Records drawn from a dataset
-.-.-

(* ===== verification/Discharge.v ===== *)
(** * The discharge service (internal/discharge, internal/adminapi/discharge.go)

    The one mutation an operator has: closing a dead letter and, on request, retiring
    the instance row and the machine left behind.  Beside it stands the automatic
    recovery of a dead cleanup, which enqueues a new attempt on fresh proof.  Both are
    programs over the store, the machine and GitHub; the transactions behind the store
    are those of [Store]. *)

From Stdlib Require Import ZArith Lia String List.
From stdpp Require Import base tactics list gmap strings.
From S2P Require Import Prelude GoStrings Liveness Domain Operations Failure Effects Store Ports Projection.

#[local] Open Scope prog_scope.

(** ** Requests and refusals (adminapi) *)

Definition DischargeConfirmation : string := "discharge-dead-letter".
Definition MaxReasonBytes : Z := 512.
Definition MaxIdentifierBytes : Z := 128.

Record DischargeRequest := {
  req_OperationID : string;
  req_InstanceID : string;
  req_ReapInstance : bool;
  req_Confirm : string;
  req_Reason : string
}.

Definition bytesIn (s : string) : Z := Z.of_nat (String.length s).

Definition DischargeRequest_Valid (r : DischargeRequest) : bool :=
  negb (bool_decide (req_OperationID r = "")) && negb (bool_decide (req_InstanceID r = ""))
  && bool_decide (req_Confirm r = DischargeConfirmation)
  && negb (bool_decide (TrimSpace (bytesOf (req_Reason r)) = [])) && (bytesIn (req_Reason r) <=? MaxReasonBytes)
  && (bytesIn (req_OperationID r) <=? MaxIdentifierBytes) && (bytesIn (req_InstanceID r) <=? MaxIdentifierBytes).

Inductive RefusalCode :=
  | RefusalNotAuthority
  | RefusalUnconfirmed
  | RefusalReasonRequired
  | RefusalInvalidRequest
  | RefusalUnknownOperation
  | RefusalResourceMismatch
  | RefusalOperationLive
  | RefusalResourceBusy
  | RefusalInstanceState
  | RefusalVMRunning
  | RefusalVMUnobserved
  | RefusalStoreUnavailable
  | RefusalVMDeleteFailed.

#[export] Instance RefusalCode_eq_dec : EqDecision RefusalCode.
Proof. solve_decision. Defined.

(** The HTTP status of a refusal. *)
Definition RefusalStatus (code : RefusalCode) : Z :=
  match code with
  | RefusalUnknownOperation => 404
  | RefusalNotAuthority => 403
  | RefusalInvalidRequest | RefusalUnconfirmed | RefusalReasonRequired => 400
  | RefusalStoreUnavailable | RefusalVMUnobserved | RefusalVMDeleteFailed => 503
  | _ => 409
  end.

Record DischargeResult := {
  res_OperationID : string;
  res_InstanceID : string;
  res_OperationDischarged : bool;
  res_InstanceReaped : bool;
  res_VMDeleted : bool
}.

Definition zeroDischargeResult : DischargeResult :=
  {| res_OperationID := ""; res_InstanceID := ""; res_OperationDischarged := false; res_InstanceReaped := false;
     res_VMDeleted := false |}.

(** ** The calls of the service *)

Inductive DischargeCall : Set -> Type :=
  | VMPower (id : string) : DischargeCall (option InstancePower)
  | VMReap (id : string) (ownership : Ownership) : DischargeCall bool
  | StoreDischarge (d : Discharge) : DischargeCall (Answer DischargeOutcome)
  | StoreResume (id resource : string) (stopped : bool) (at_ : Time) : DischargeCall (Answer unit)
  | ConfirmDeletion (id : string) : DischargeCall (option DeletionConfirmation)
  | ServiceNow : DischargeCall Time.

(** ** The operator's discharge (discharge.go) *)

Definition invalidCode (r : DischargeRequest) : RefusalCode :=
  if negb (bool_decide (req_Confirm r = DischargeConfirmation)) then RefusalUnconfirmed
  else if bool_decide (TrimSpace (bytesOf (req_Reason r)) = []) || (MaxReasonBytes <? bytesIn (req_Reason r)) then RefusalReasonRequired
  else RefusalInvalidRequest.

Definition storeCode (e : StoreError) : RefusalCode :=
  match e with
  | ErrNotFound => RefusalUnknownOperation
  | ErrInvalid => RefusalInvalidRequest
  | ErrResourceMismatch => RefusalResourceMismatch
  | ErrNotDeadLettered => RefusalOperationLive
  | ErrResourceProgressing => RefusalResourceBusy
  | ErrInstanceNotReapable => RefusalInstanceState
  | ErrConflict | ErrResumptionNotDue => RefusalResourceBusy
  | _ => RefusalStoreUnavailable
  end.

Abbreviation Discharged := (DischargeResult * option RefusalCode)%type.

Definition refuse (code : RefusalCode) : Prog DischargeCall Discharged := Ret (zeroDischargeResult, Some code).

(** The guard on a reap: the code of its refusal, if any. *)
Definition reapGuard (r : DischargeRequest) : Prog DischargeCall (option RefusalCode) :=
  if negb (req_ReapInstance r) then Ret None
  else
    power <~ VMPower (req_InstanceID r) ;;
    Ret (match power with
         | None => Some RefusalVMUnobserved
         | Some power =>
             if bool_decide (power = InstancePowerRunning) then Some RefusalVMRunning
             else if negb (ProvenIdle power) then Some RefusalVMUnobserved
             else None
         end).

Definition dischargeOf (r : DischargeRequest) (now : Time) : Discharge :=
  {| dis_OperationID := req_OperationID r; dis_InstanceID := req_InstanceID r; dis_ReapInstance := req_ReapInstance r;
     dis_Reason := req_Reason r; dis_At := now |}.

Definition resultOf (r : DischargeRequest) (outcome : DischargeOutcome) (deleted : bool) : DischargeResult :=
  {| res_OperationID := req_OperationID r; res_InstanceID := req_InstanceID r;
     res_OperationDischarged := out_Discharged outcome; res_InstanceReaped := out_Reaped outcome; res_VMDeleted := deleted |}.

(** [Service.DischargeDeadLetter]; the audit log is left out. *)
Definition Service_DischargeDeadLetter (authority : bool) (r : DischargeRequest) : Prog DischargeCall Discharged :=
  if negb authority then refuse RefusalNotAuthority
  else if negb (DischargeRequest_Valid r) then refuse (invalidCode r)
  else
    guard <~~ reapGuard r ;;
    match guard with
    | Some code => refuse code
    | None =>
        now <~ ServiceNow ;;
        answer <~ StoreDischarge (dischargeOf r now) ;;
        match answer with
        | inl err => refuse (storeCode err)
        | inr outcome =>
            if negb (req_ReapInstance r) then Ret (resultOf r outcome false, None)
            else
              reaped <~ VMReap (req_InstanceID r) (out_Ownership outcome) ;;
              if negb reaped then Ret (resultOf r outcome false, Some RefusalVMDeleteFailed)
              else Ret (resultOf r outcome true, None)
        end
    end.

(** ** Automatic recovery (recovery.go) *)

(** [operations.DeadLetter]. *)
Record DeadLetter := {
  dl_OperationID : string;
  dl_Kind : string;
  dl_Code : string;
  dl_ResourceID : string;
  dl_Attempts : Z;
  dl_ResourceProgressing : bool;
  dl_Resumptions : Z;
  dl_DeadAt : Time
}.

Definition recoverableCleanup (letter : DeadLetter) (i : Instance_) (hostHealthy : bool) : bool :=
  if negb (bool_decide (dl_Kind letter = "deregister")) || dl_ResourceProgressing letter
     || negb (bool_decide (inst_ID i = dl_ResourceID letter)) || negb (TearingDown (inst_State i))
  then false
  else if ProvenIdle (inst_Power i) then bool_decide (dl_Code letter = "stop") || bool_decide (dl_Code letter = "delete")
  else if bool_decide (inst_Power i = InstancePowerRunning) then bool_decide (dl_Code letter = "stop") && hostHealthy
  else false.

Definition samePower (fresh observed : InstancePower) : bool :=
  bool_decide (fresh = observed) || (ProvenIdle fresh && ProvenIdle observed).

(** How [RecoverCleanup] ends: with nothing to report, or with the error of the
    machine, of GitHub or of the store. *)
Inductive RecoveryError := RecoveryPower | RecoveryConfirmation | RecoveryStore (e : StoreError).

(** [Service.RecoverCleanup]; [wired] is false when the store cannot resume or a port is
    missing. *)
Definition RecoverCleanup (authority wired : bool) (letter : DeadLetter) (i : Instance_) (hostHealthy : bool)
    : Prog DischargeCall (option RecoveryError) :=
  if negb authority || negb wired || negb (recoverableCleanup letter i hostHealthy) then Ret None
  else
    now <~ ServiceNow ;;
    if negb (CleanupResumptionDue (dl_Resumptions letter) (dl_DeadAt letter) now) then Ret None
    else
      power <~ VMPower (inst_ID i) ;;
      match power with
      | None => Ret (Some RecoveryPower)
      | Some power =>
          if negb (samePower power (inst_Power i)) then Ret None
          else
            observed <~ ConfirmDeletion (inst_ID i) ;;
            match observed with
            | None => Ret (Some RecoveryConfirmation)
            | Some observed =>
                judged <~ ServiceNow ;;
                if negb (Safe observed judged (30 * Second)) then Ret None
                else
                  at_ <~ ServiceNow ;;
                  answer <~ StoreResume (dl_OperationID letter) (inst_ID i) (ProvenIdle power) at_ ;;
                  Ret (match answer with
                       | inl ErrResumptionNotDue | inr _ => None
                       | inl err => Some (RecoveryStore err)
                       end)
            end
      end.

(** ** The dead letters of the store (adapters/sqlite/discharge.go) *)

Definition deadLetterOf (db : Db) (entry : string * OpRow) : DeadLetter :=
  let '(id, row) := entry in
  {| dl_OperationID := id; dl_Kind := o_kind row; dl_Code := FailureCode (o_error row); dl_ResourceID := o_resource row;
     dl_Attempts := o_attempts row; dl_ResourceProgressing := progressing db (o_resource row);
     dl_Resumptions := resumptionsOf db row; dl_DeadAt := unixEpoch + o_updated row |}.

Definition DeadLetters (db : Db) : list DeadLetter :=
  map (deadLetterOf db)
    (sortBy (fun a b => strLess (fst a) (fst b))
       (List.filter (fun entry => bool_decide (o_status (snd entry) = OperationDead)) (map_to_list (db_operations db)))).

-.-.-

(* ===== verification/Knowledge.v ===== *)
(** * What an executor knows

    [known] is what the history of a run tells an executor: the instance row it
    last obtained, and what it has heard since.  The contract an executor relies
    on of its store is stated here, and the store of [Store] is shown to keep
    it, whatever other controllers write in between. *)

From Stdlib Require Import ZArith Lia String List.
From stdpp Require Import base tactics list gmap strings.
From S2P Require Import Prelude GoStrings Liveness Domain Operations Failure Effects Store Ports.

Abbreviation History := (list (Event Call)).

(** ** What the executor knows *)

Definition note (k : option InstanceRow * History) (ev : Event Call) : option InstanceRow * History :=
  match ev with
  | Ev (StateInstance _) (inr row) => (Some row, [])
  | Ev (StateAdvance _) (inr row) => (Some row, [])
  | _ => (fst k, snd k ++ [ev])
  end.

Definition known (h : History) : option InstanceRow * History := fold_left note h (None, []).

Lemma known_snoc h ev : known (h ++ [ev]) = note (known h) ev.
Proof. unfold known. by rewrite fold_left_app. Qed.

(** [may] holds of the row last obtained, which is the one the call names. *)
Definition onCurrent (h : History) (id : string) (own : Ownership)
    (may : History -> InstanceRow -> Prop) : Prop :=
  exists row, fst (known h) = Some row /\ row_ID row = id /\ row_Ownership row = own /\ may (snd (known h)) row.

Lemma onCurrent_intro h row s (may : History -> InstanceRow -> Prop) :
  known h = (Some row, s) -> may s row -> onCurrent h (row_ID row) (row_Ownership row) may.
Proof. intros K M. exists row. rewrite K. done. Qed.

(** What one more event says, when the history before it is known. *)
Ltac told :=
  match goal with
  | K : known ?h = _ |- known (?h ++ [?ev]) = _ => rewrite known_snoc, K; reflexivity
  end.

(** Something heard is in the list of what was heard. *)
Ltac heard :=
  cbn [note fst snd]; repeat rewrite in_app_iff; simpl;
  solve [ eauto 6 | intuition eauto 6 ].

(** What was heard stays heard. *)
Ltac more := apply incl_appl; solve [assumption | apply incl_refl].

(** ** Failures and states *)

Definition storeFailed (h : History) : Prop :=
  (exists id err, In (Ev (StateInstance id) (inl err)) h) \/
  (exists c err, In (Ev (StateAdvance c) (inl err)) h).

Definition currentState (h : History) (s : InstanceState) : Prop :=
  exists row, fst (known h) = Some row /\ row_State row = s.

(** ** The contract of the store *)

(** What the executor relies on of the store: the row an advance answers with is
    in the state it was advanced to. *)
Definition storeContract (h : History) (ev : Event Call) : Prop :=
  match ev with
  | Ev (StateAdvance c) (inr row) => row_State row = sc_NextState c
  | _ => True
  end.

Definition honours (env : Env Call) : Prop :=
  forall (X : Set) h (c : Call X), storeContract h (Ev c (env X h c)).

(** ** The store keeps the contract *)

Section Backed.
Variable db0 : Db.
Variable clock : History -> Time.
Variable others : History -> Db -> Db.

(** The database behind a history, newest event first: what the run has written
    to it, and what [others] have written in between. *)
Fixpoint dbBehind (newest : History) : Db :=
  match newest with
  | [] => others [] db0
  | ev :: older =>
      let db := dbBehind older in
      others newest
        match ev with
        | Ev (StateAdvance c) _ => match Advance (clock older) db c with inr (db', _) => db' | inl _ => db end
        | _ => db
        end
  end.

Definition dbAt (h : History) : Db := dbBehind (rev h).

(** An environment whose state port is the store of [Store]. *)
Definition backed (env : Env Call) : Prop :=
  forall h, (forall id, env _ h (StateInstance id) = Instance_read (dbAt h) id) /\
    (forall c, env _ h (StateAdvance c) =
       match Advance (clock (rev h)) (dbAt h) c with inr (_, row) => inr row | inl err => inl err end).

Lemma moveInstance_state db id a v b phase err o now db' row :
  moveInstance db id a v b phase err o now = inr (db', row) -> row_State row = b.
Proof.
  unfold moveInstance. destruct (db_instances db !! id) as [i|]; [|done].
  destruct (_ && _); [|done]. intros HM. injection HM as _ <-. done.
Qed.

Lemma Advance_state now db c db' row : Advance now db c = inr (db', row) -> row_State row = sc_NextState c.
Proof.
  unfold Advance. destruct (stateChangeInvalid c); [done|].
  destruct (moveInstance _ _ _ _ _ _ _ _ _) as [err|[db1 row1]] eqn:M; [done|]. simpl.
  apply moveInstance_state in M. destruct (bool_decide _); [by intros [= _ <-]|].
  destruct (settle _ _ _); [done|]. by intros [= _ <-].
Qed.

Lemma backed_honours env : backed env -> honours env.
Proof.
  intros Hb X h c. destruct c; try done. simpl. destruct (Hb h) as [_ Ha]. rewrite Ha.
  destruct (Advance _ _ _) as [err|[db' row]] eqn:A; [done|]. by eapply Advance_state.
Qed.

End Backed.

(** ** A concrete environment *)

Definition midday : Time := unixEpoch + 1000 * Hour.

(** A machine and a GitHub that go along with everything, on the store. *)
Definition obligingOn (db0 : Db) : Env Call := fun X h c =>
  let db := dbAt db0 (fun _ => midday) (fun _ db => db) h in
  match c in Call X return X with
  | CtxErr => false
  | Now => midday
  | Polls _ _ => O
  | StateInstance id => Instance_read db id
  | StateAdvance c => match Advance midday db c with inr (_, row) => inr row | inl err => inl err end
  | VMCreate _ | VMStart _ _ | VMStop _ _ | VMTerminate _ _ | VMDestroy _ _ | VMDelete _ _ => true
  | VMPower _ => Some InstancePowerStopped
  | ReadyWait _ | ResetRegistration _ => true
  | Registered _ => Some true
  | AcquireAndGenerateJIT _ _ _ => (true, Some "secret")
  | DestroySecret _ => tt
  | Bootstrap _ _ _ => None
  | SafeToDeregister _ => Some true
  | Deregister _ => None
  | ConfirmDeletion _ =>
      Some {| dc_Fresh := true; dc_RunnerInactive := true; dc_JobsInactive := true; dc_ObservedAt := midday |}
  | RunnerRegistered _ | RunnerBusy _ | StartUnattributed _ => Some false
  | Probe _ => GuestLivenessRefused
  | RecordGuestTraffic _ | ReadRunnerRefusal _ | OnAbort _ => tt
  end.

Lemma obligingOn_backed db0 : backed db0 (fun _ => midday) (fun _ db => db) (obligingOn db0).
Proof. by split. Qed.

-.-.-

Your goal: Among the entries above, copy exactly only the lines starting with the one containing "(** [may] holds" and going through the one containing "(** What was heard stays heard. *)", both ends included.

Solution to the problem:
(** [may] holds of the row last obtained, which is the one the call names. *)
Definition onCurrent (h : History) (id : string) (own : Ownership)
    (may : History -> InstanceRow -> Prop) : Prop :=
  exists row, fst (known h) = Some row /\ row_ID row = id /\ row_Ownership row = own /\ may (snd (known h)) row.

Lemma onCurrent_intro h row s (may : History -> InstanceRow -> Prop) :
  known h = (Some row, s) -> may s row -> onCurrent h (row_ID row) (row_Ownership row) may.
Proof. intros K M. exists row. rewrite K. done. Qed.

(** What one more event says, when the history before it is known. *)
Ltac told :=
  match goal with
  | K : known ?h = _ |- known (?h ++ [?ev]) = _ => rewrite known_snoc, K; reflexivity
  end.

(** Something heard is in the list of what was heard. *)
Ltac heard :=
  cbn [note fst snd]; repeat rewrite in_app_iff; simpl;
  solve [ eauto 6 | intuition eauto 6 ].

(** What was heard stays heard. *)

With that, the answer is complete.